The Virginia Department of Health reports another 3,915 cases of COVID-19 this morning, and the seven-day average of positive test results is now 11 percent, up from 10.9 percent yesterday. To address the matter, Governor Ralph Northam will hold a press conference today at 2 p.m. to further discuss the worsening numbers. 

There have been two new deaths reported in the Blue Ridge Health District, with one fatality in Albemarle and one in Louisa. The total count is 84 deaths, and that’s out of 4,335 statewide since March. 

The seven-day average for new cases is now at 85 in the district, which reported 97 cases today. That includes 42 from Albemarle, 23 from Fluvanna and 17 from Louisa.   

As Charlottesville and Albemarle look forward to next year’s elections, one theme will be the role of policing in the community. The Senior Statesmen of Virginia invited the police chiefs in both jurisdictions to talk about the role law enforcement plays. Ron Lantz has been Albemarle’s chief since 2016. 

“We went into this thing called geographic based community policing in 2012 when I came here from Fairfax County,” Lantz said. “We divided the entire county, 726 square miles, into two districts. We assigned officers to the same beat so they work the same area every night so they get to know the community, they get to know the business owners.” 
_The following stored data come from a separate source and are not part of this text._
(** * Uber fare analysis: a shallow embedding of [complete_analysis.py]

    The script is a linear batch pipeline: load, clean, derive columns,
    aggregate, render ten charts, write a report.  The embedding follows
    the script top to bottom.  A data frame is a list of rows; a column of
    floats holds binary64 values (the IEEE operations of the Standard
    Library's [SpecFloat], with NaN as the missing value, as pandas has
    it); object and integer columns hold [option] cells.  File output is a
    log of paths threaded through a small state-and-exception monad.

    The pandas routines whose workings are not part of the script are
    taken through the interface [Pandas]: the timestamp parser on a
    column, the mean, the quantile, and what [idxmax] does on a series
    without values, in which pandas 2 and pandas 3 differ. *)

From Stdlib Require Import ZArith List String Ascii Bool Lia QArith Qround Permutation Sorted.
From Stdlib Require Import Floats.SpecFloat.
Import ListNotations.
Local Open Scope string_scope.
Local Open Scope Z_scope.

(** ** binary64 *)

Module Float64.

Definition prec : Z := 53.
Definition emax : Z := 1024.

Definition float := spec_float.

Definition add : float -> float -> float := SFadd prec emax.
Definition sub : float -> float -> float := SFsub prec emax.
Definition mul : float -> float -> float := SFmul prec emax.
Definition div : float -> float -> float := SFdiv prec emax.
Definition sqrt : float -> float := SFsqrt prec emax.
(** * hack/visualize-benchmarks.py: charts from a benchmark comparison report

    A shallow embedding of the script and the properties of its
    report-to-chart transformation.

    Modelling conventions.
    - JSON numbers are finite (the producer cannot emit NaN or
      infinities).  A number of the document is a rational [Qc], the
      exact value of the Python int or float; Python compares ints and
      floats exactly, so [<] is the order of the rationals.
    - Arithmetic on the data is binary64.  [sum] and [/] in the
      category rollup and [+] in the position of a value label round
      to nearest-even at every step, as CPython's float operations do,
      and [sum] adds from the left, starting from 0 (CPython up to
      3.11; later versions compensate the rounding of the partial
      sums).  A number enters this arithmetic as the float of its
      value; for integers below 2^53 in magnitude [sum] and [/] cannot
      tell an int from the float.  Results may be infinite.
    - Arithmetic on the layout constants (the positions [i - width / 2]
      and [i - 0.15], the canvas sizes) is kept exact.
    - Python strings are [string], the UTF-8 bytes of the text; [<] on
      strings is the lexicographic order, which on UTF-8 bytes is the
      order of the code points.
    - The report is read into typed records: documents with missing or
      mistyped fields are outside the model.
    - A [dict] is an association list in insertion order.
    - Indexing, dict lookup and true division can raise; they return
      [option], and [main] turns [None] into an uncaught exception.
    - The local variables of [main] that hold the data (the report,
      the lists prepared from it and what each chart computes) are a
      store, handed from one renderer to the next.
    - The effects of [main] (stdout, directory creation, image files,
      process exit) are an event trace, interpreted on a small model of
      the file system.  matplotlib and the operating system are assumed
      not to raise.
    - matplotlib draws string positions on a categorical axis, see
      [category_rows]. *)

From stdpp Require Import base numbers list strings pretty gmap sorting.
From Stdlib Require Import Ascii QArith Qcanon.
From Stdlib Require Import OrdersEx Floats.SpecFloat.
(** * Eth1 block cache and deposit tree of the beacon node

    A shallow embedding of [beacon_node/eth1/src/cache.rs] ([BlockCache],
    [fetch_eth1_data], [fetch_eth1_data_in_range]) and of the deposit tree
    exercised by [beacon_node/eth1-http/tests/test.rs]. *)

From Stdlib Require Import Arith ZArith NArith List Lia String.
From stdpp Require Import base gmap list.

Module Eth1.

(** [Hash256] (an [H256]) as a natural number below [2^256]. *)
Definition Hash256 := N.

(** [types::Eth1Data]. *)
Record Eth1Data := mkEth1Data {
  deposit_root : Hash256;
  deposit_count : N;
  block_hash : Hash256
}.

(** The variants of [web3::error::Error] the code handles, and the crate's
    [Error] wrapping them. *)
Inductive Web3Err :=
| InvalidResponse (msg : string)
| Transport (msg : string)
| Decoder (msg : string)
| Unreachable.

Inductive Error :=
| Web3Error (e : Web3Err).

(** [crate::error::Result]. *)
Inductive result (A : Type) :=
| Ok (a : A)
| Err (e : Error).
Arguments Ok {A} a.
Arguments Err {A} e.

(** [U256::as_u64]: panics (here [None]) when the value does not fit in
    64 bits. *)
Definition as_u64 (x : N) : option N :=
  if (x <? 2 ^ 64)%N then Some x else None.

(** An [Eth1DataFetcher]: the answers of the remote node. A network or
    timeout failure of a call is the [Err] of the outer [result] (the
    future's error); [get_deposit_count] also carries an inner [result]
    (a malformed count), [get_block_hash_by_height] an [option] (an absent
    block). Block numbers are [U256]; heights passed to the per-height
    queries are [u64]. [completion_round i] is the timing of the node,
    which the code does not control: the poll round in which the future of
    the [i]-th item of the per-height stream of [update_cache] completes.
    Statements over every [Fetcher] hold under every completion order. *)
Record Fetcher := {
  get_current_block_number : result N;
  get_deposit_root : N -> result Hash256;
  get_deposit_count : N -> result (result N);
  get_block_hash_by_height : N -> result (option Hash256);
  completion_round : nat -> nat
}.

(** The network calls a counting test double of the fetcher records. *)
Inductive Call :=
| CallBlockNumber
| CallDepositRoot (height : N)
| CallDepositCount (height : N)
| CallBlockHash (height : N).

(** [BlockCache]: the [BTreeMap<U256, Eth1Data>], the [last_block]
    watermark and, for counting, the calls made on the fetcher. *)
Record BlockCache := mkBlockCache {
  cache : gmap N Eth1Data;
  last_block : N;
  calls : list Call
}.
(* ===== verification/_CoqProject ===== *)
-Q . S2P
Prelude.v
Serialize.v
Common.v
Opcodes.v
ScriptNum.v
Script.v
MDHash.v
Sha256.v
Sha512.v
Sha1.v
Ripemd160.v
Hash.v
SipHash.v
SigEncoding.v
Interpreter.v
EvalProps.v
EvalSpec.v
ContractScript.v
Transaction.v
SigHash.v
Standard.v
StandardProps.v
VerifyScript.v
ArithUint256.v
ArithProps.v
Block.v
Chain.v
ChainProps.v
BlockIndexInv.v
Pow.v
PowProps.v
Merkle.v
MerkleProps.v
MerkleBlock.v
MerkleBlockProps.v
Coins.v
CoinsProps.v
CoinsDB.v
UpdateCoins.v
UpdateCoinsProps.v
TxVerify.v
TxVerifyProps.v
Stake.v
StakeProps.v
SequenceLocks.v
VersionBits.v
VersionBitsProps.v
AcceptHeader.v
AcceptHeaderProps.v
BlockCheck.v
BlockCheckProps.v
Subsidy.v
BestChain.v
BestChainProps.v
ActivateProps.v
CheckQueue.v
NetAddr.v
AddrMan.v
AddrManProps.v
AddrManCheck.v
Compressor.v
CompressorProps.v
Base58.v
Base58Props.v
Bech32.v
Bech32Props.v
Scalar.v
Primality.v
ScalarProps.v
Field.v
FieldProps.v
FieldSpec.v
Group.v
GroupProps.v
Lantz said calls for service initially went up, on the idea that people would be more willing to reach out when they need assistance.

“Since the initial phase, our crime has gone down, our violent crime is down some 30 percent in the last three years,” Lantz said. “The other thing it has done is reduce response times in the county because the officers get to know the same area where they are working.” 

RaShall Brackney has been police chief in Charlottesville since the summer of 2018, when she replaced Al Thomas who resigned in the wake of the August 12 Unite the Right Rally. Brackney said for her, community policing is about building relationships to help build trust. 

“So for me, I’ve been able to move away from the buzzword so that we don’t find ourselves sitting in a space that we can never get out of as we debate what the language means and the definition means,” Brackney said, adding that trusting relationships would eventually lead to the type of police services the community wants and needs. 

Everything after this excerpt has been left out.